Adobe Systems (NASDAQ:ADBE) can Photoshop its second-quarter results all it wants. I'm still going to be disappointed by these numbers, even if you gloss over a few of the biggest blemishes.

The maker of software for creative professionals reported a 19% year-over-year revenue gain at $887 million and $0.40 in GAAP earnings per share -- up from $0.25 per share last year.

Growth like that would be awesome if the reporting company was a stagnant giant like Oracle (NASDAQ:ORCL) or IBM (NYSE:IBM). Those big boys are so massive that they pretty much have to buy their growth these days rather than earning it organically.

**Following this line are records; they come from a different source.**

(** X6. [/auth/google] redirects (302) to Google's authorization
    endpoint with the client id and the redirect URI of the environment
    inserted as they are, the redirect URI unencoded and defaulting to
    the local callback, [response_type=code], the two userinfo scopes
    percent-encoded and [access_type=offline], and no [state] parameter;
    it makes no outbound call and leaves the session slot as it was. *)
Theorem auth_google_redirect env out p w q s :
  startup env = (out, Listening p) ->
  exists client_id redirect_uri,
    env !! "GOOGLE_CLIENT_ID" = Some client_id
    /\ redirect_uri
       = (if decide (is_set env "REDIRECT_URI")
          then default "" (env !! "REDIRECT_URI")
          else "http://localhost:3000/auth/google/callback")
    /\ serve (envConfig env) w {| route := GetAuthGoogle; query := q |} s
       = (Redirect 302
            ("https://accounts.google.com/o/oauth2/v2/auth?client_id=" +:+ client_id
             +:+ "&redirect_uri=" +:+ redirect_uri
             +:+ "&response_type=code&scope="
             +:+ encodeURIComponent
                   "https://www.googleapis.com/auth/userinfo.profile https://www.googleapis.com/auth/userinfo.email"
             +:+ "&access_type=offline"),
          s, []).
Proof.
  intros Hlisten.
  assert (is_set env "GOOGLE_CLIENT_ID") as (client_id & Hid & _).
  { apply (startup_listening env out p Hlisten). unfold required_variables. set_solver. }
  exists client_id. eexists. split; [done|]. split; [reflexivity|].
  unfold serve, route_handler, auth_google_handler, mbind, M_bind, to_string.
  cbn [route query envConfig oauth google clientId redirectUri].
  unfold env_get at 1. rewrite Hid. simpl.
  assert (js_to_string (js_or (env_get env "REDIRECT_URI")
                          (JStr "http://localhost:3000/auth/google/callback"))
          = Some (if decide (is_set env "REDIRECT_URI")
                  then default "" (env !! "REDIRECT_URI")
                  else "http://localhost:3000/auth/google/callback")) as ->.
  { unfold js_or. rewrite env_get_truthy. unfold env_get.
    case_bool_decide as Hset; case_decide; try done.
    by destruct Hset as (v & -> & _). }
  reflexivity.
Qed.

Lemma auth_google_redirect_witness :
  exists client_id redirect_uri,
    Scenario.env_complete !! "GOOGLE_CLIENT_ID" = Some client_id
    /\ redirect_uri
       = (if decide (is_set Scenario.env_complete "REDIRECT_URI")
          then default "" (Scenario.env_complete !! "REDIRECT_URI")
          else "http://localhost:3000/auth/google/callback")
    /\ serve (envConfig Scenario.env_complete) Scenario.world_ok
         {| route := GetAuthGoogle; query := ∅ |} (Some Scenario.user_b)
       = (Redirect 302
            ("https://accounts.google.com/o/oauth2/v2/auth?client_id=" +:+ client_id
             +:+ "&redirect_uri=" +:+ redirect_uri
             +:+ "&response_type=code&scope="
             +:+ encodeURIComponent
                   "https://www.googleapis.com/auth/userinfo.profile https://www.googleapis.com/auth/userinfo.email"
             +:+ "&access_type=offline"),
          Some Scenario.user_b, []).
Proof.
  apply (auth_google_redirect Scenario.env_complete
           [ ConsoleLog ["✅ All required environment variables are set"] ] (JNum "3000")).
  vm_compute. reflexivity.
Defined.

(** ** The handlers together *)

(** What [/] and [/auth/google] do, spelled out. *)
Lemma home_handler_cases s :
  (s = None /\ home_handler s = (Ok (Send 200 page_login), s, []))
  \/ (exists u n p e,
        s = Some u
        /\ js_to_string (name u) = Some n
        /\ js_to_string (picture u) = Some p
        /\ js_to_string (email u) = Some e
        /\ home_handler s = (Ok (Send 200 (page_welcome n p e)), s, []))
  \/ (exists u,
        s = Some u
        /\ (js_to_string (name u) = None
            \/ js_to_string (picture u) = None
            \/ js_to_string (email u) = None)
        /\ home_handler s = (Thrown (type_error unprintable), s, [])).
Proof.
  destruct s as [u|]; [right|by left].
  unfold home_handler, mbind, M_bind, to_string. simpl.
  destruct (js_to_string (name u)) as [n|] eqn:Hn; [|right; exists u; by eauto 10].
  destruct (js_to_string (picture u)) as [p|] eqn:Hp; [|right; exists u; by eauto 10].
  destruct (js_to_string (email u)) as [e|] eqn:He; [|right; exists u; by eauto 10].
  left. exists u, n, p, e. by rewrite Hn, Hp, He.
Qed.

Lemma auth_google_handler_cases cfg s :
  (exists target, auth_google_handler cfg s = (Ok (Redirect 302 target), s, [])
                  /\ is_Some (js_to_string (clientId (google (oauth cfg))))
                  /\ is_Some (js_to_string (redirectUri (google (oauth cfg)))))
  \/ (auth_google_handler cfg s = (Thrown (type_error unprintable), s, [])
      /\ (js_to_string (clientId (google (oauth cfg))) = None
          \/ js_to_string (redirectUri (google (oauth cfg))) = None)).
Proof.
  unfold auth_google_handler, mbind, M_bind, to_string.
  destruct (js_to_string (clientId (google (oauth cfg)))) as [c|]; [|right; by eauto].
  simpl.
  destruct (js_to_string (redirectUri (google (oauth cfg)))) as [r|]; [|right; by eauto].
  left. eexists. by eauto.
Qed.

(** X7. Which handlers let an exception out, and when.  [/logout],
    [/profile], [/health] and the 404 handler never do.  [/] does
    exactly when the name, the picture or the email of the user in the
    session slot cannot be converted to a string, [/auth/google] exactly
    when the client id or the redirect address of the configuration
    cannot.  The callback does in two cases only, both outside the reach
    of its [catch]: a truthy [error] parameter that cannot be converted
    to a string, and a rejected upsert whose message cannot. *)
Theorem handler_exceptions cfg w req s outcome s' t :
  route_handler cfg w req s = (outcome, s', t) ->
  (exists err, outcome = Thrown err)
  <-> match route req with
      | GetHome =>
          exists u,
            s = Some u
            /\ (js_to_string (name u) = None
                \/ js_to_string (picture u) = None
                \/ js_to_string (email u) = None)
      | GetAuthGoogle =>
          js_to_string (clientId (google (oauth cfg))) = None
          \/ js_to_string (redirectUri (google (oauth cfg))) = None
      | GetCallback =>
          (js_truthy (obj_get (query req) "error") = true
           /\ js_to_string (obj_get (query req) "error") = None)
          \/ (exists table row options err,
                SupabaseUpsert table row options (Thrown err) ∈ t
                /\ js_to_string (message err) = None)
      | GetLogout | GetProfile | GetHealth | Unmatched => False
      end.
Proof.
  destruct req as [r q]. unfold route_handler. cbn [route query].
  destruct r.
  - intros Hhome.
    destruct (home_handler_cases s)
      as [[-> Heq]|[(u & n & p & e & -> & Hn & Hp & He & Heq)|(u & -> & Hcase & Heq)]];
      rewrite Heq in Hhome; simplify_eq.
    + split; [by intros [? [=]]|by intros (? & [=] & _)].
    + split; [by intros [? [=]]|].
      intros (? & [= <-] & Hcase). rewrite Hn, Hp, He in Hcase. naive_solver.
    + split; [by eauto|by eexists].
  - intros Hstart.
    destruct (auth_google_handler_cases cfg s) as [(target & Heq & [c Hc] & [u Hu])|[Heq Hcase]];
      rewrite Heq in Hstart; simplify_eq.
    + rewrite Hc, Hu. split; [by intros [? [=]]|naive_solver].
    + split; [done|by eexists].
  - intros Hcallback.
    destruct (callback_run cfg w q s) as (outcome0 & s0 & t0 & Heq & Hrun & Hnone).
    rewrite Hcallback in Heq. simplify_eq. rewrite <- Hnone. clear Hnone Hcallback.
    remember (answer_of GetCallback outcome0) as res eqn:Hres. clear Hres.
    split.
    + intros ->. inversion Hrun; subst; [by left|].
      right.
      match goal with H : store_upsert _ _ _ _ = Thrown _ |- _ => rewrite H end.
      eexists _, _, _, _. split; [right; right; left|eassumption].
    + intros [[Htruthy Hnot]|(table & row & options & err & Hin & Hnot)].
      * destruct Hrun; congruence.
      * destruct Hrun; trace_cases Hin; congruence.
  - unfold logout_handler. destruct s; intros [= <- <- <-]; split; by intros [].
  - unfold profile_handler. destruct s; intros [= <- <- <-]; split; by intros [].
  - unfold health_handler. intros [= <- <- <-]; split; by intros [].
  - simpl. intros [= <- <- <-]; split; by intros [].
Qed.

Lemma handler_exceptions_witness :
  (exists err, @Thrown Response (type_error unprintable) = Thrown err)
  <-> (js_truthy (obj_get Unprintable.query_object_error "error") = true
       /\ js_to_string (obj_get Unprintable.query_object_error "error") = None)
      \/ (exists table row options err,
            SupabaseUpsert table row options (Thrown err) ∈ []
            /\ js_to_string (message err) = None).
Proof.
  apply (handler_exceptions Scenario.cfg Scenario.world_ok
           (Scenario.callback_with Unprintable.query_object_error) None
           (Thrown (type_error unprintable)) None []).
  vm_compute. reflexivity.
Defined.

But for Adobe, it's a letdown. The annual sales growth in the last three quarters was 41%, 34%, and 37%, in that order, so a mere 19% is a very weak trend.

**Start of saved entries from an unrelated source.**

(** A state reached with entries that satisfy [P] is reached with entries
    that satisfy any weaker [Q]. *)
Lemma reachable_weaken (P Q : Book.t -> Prop) s :
  (forall b, P b -> Q b) -> reachable P s -> reachable Q s.
Proof.
  intros HPQ. induction 1 as [|s a Hr IH Hfresh Hadd].
  - constructor.
  - constructor; auto. destruct a; simpl in *; auto.
Qed.

(** *** The loan cap *)

Lemma within_cap_update_user s k f :
  (forall u, Borrower.borrowedBooks (f u) = Borrower.borrowedBooks u) ->
  (forall u, Borrower.maxBooksAllowed (f u) = Borrower.maxBooksAllowed u) ->
  within_cap s ->
  within_cap (Library.set_users (update k f (Library.users s)) s).
Proof.
  intros Hb Hm Hcap k' u. simpl.
  destruct (String.string_dec k k') as [<-|Hne].
  - rewrite get_update_eq.
    destruct (JsMap.get k (Library.users s)) as [u0|] eqn:E; simpl; [|discriminate].
    intros [= <-]. rewrite Hb, Hm. now apply (Hcap k).
  - rewrite get_update_neq by auto. apply Hcap.
Qed.

Lemma filter_length_le {A : Type} (p : A -> bool) (l : list A) :
  (List.length (filter p l) <= List.length l)%nat.
Proof.
  induction l as [|x l IH]; simpl; auto.
  destruct (p x); simpl; lia.
Qed.

Lemma exec_within_cap s a : within_cap s -> within_cap (exec a s).
Proof.
  intros Hcap. unfold exec.
  destruct a as [book|bookId|ud uid n1 n2|zone bookId borrowerId n1 rid n2
                |bookId borrowerId n1 n2|now|uid v|uid v|bookId v|bookId v];
    cbn [perform fresh_uuid adds_only] in *.
  - rewrite addBook_run.
    destruct (JsMap.has (Book.id book) (Library.books s)); simpl; auto.
  - rewrite removeBook_run.
    destruct (JsMap.get bookId (Library.books s)) as [book|]; simpl; auto.
    destruct (Book.isAvailable book); simpl; auto.
  - rewrite snd_bind_ret, registerUser_run. simpl.
    intros k u. simpl. destruct (String.string_dec uid k) as [<-|Hne].
    + rewrite get_set_eq. intros [= <-]. simpl. lia.
    + rewrite get_set_neq by auto. apply Hcap.
  - rewrite snd_bind_ret, processBorrowing_run.
    destruct (JsMap.get bookId (Library.books s)) as [book|] eqn:Hb; simpl; auto.
    destruct (JsMap.get borrowerId (Library.users s)) as [u|] eqn:Hu; simpl; auto.
    destruct (Book.isAvailable book) eqn:Hav; simpl; auto.
    destruct (Book.isRestricted book); simpl; auto.
    destruct (Borrower.isAuthorized u); simpl; auto.
    destruct (Borrower.maxBooksAllowed u <=? _) eqn:Hmax; simpl; auto.
    apply Z.leb_gt in Hmax.
    intros k u'. simpl. destruct (String.string_dec borrowerId k) as [<-|Hne].
    + rewrite get_set_eq. intros [= <-]. simpl.
      rewrite length_app. simpl. lia.
    + rewrite get_set_neq by auto. apply Hcap.
  - rewrite processReturn_run.
    destruct (JsMap.get bookId (Library.books s)) as [book|] eqn:Hb; simpl; auto.
    destruct (JsMap.get borrowerId (Library.users s)) as [u|] eqn:Hu; simpl; auto.
    destruct (JsMap.find _ _) as [[key r]|] eqn:Hf; simpl; auto.
    intros k u'. simpl. destruct (String.string_dec borrowerId k) as [<-|Hne].
    + rewrite get_set_eq. intros [= <-]. simpl.
      eapply Z.le_trans; [|exact (Hcap _ _ Hu)].
      apply Nat2Z.inj_le, filter_length_le.
    + rewrite get_set_neq by auto. apply Hcap.
  - exact Hcap.
  - now apply within_cap_update_user.
  - now apply within_cap_update_user.
  - exact Hcap.
  - exact Hcap.
Qed.

Lemma reachable_within_cap P s : reachable P s -> within_cap s.
Proof.
  induction 1 as [|s a Hr IH Hfresh Hadd].
  - intros k u. discriminate.
  - now apply exec_within_cap.
Qed.

(** *** Unavailable entries are on loan *)

Lemma unavailable_active_update_book s k f :
  (forall b, Book.isAvailable (f b) = Book.isAvailable b) ->
  unavailable_active s ->
  unavailable_active (Library.set_books (update k f (Library.books s)) s).
Proof.
  intros Hav Hua k' b. simpl.
  destruct (String.string_dec k k') as [<-|Hne].
  - rewrite get_update_eq.
    destruct (JsMap.get k (Library.books s)) as [b0|] eqn:E; simpl; [|discriminate].
    intros [= <-]. rewrite Hav. now apply Hua.
  - rewrite get_update_neq by auto. apply Hua.
Qed.

Lemma exec_unavailable_active s a :
  fresh_uuid s a -> adds_only available_entry a ->
  consistent s -> unavailable_active s -> unavailable_active (exec a s).
Proof.
  intros Hfresh Hadd Hc Hua. unfold exec.
  destruct a as [book|bookId|ud uid n1 n2|zone bookId borrowerId n1 rid n2
                |bookId borrowerId n1 n2|now|uid v|uid v|bookId v|bookId v];
    cbn [perform fresh_uuid adds_only] in *.
  - rewrite addBook_run.
    destruct (JsMap.has (Book.id book) (Library.books s)) eqn:E; simpl; auto.
    intros k b. simpl. destruct (String.string_dec (Book.id book) k) as [<-|Hne].
    + rewrite get_set_eq. intros [= <-]. unfold available_entry in Hadd. congruence.
    + rewrite get_set_neq by auto. apply Hua.
  - rewrite removeBook_run.
    destruct (JsMap.get bookId (Library.books s)) as [book|] eqn:E; simpl; auto.
    destruct (Book.isAvailable book) eqn:Hav; simpl; auto.
    intros k b. simpl. destruct (String.string_dec bookId k) as [<-|Hne].
    + now rewrite get_delete_eq.
    + rewrite get_delete_neq by auto. apply Hua.
  - rewrite snd_bind_ret, registerUser_run. simpl. exact Hua.
  - rewrite snd_bind_ret, processBorrowing_run.
    destruct (JsMap.get bookId (Library.books s)) as [book|] eqn:Hb; simpl; auto.
    destruct (JsMap.get borrowerId (Library.users s)) as [u|] eqn:Hu; simpl; auto.
    destruct (Book.isAvailable book) eqn:Hav; simpl; auto.
    destruct (Book.isRestricted book); simpl; auto.
    destruct (Borrower.isAuthorized u); simpl; auto.
    destruct (Borrower.maxBooksAllowed u <=? _); simpl; auto.
    apply has_false_get in Hfresh.
    intros k b. simpl. destruct (String.string_dec bookId k) as [<-|Hne].
    + intros _ _. exists rid. eexists. rewrite get_set_eq. split; [reflexivity|].
      simpl. auto.
    + rewrite get_set_neq by auto. intros Hk Hkav.
      destruct (Hua k b Hk Hkav) as [kr [r [Hr [Hrb Hract]]]].
      exists kr, r. rewrite get_set_neq; auto. congruence.
  - rewrite processReturn_run.
    destruct (JsMap.get bookId (Library.books s)) as [book|] eqn:Hb; simpl; auto.
    destruct (JsMap.get borrowerId (Library.users s)) as [u|] eqn:Hu; simpl; auto.
    destruct (JsMap.find _ _) as [[key r]|] eqn:Hf; simpl; auto.
    destruct (find_Some _ _ _ _ Hf) as [Hin Hp].
    apply is_active_loan_of_true in Hp. destruct Hp as [Hrb [Hru Hract]].
    intros k b. simpl. destruct (String.string_dec bookId k) as [<-|Hne].
    + rewrite get_set_eq. intros [= <-]. simpl. discriminate.
    + rewrite get_set_neq by auto. intros Hk Hkav.
      destruct (Hua k b Hk Hkav) as [kr [x [Hx [Hxb Hxact]]]].
      exists kr, x. rewrite get_update_neq; auto.
      intros <-. pose proof (In_get _ _ _ (ledger_wf s Hc) Hin). congruence.
  - exact Hua.
  - exact Hua.
  - exact Hua.
  - now apply unavailable_active_update_book.
  - now apply unavailable_active_update_book.
Qed.

Lemma reachable_unavailable_active s :
  reachable available_entry s -> unavailable_active s.
Proof.
  induction 1 as [|s a Hr IH Hfresh Hadd].
  - intros k b. discriminate.
  - apply exec_unavailable_active; auto. eapply reachable_consistent; eauto.
Qed.

End Reachability.

(** ** Failed operations and runs *)

Section Failures.
Import JsMapFacts.

(** A method that throws leaves the catalog, the roster and the ledger as
    they were before the call. *)
Lemma processBorrowing_throws_unchanged zone bookId borrowerId now1 recordId now2 s e :
  fst (processBorrowing zone bookId borrowerId now1 recordId now2 s) = inl e ->
  snd (processBorrowing zone bookId borrowerId now1 recordId now2 s) = s.
Proof.
  rewrite processBorrowing_run.
  destruct (JsMap.get bookId (Library.books s)) as [book|]; simpl; auto.
  destruct (JsMap.get borrowerId (Library.users s)) as [u|]; simpl; auto.
  destruct (Book.isAvailable book); simpl; auto.
  destruct (Book.isRestricted book); simpl; auto.
  destruct (Borrower.isAuthorized u); simpl; auto.
  destruct (Borrower.maxBooksAllowed u <=? _); simpl; auto.
  discriminate.
Qed.

Lemma processReturn_throws_unchanged bookId borrowerId now1 now2 s e :
  fst (processReturn bookId borrowerId now1 now2 s) = inl e ->
  snd (processReturn bookId borrowerId now1 now2 s) = s.
Proof.
  rewrite processReturn_run.
  destruct (JsMap.get bookId (Library.books s)) as [book|]; simpl; auto.
  destruct (JsMap.get borrowerId (Library.users s)) as [u|]; simpl; auto.
  destruct (JsMap.find _ _) as [[key r]|]; simpl; auto.
  discriminate.
Qed.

And where management waxed poetic in recent earnings reports about demand for its software products, there was nary a product name mentioned this time in the press release. Instead, CEO Shantanu Narayen focused on "the product mix and geographic diversity of our business." Again, that's fine for a global powerhouse like IBM or Hewlett-Packard (NYSE:HPQ), but less so for an inveterate but still not-too-huge operation like Adobe, where the "proliferation of digital content" is supposed to drive explosive growth even here in the U.S.

Color me unimpressed by Adobe. Is the company lowballing us to set itself up for a buyout by some rich rival in digital media, like Apple (NASDAQ:AAPL) or Microsoft (NASDAQ:MSFT)? Nah, too much conspiracy theory for my tastes. All the same, I wouldn't be surprised to see this corner of the market consolidate a bit -- starting with Adobe.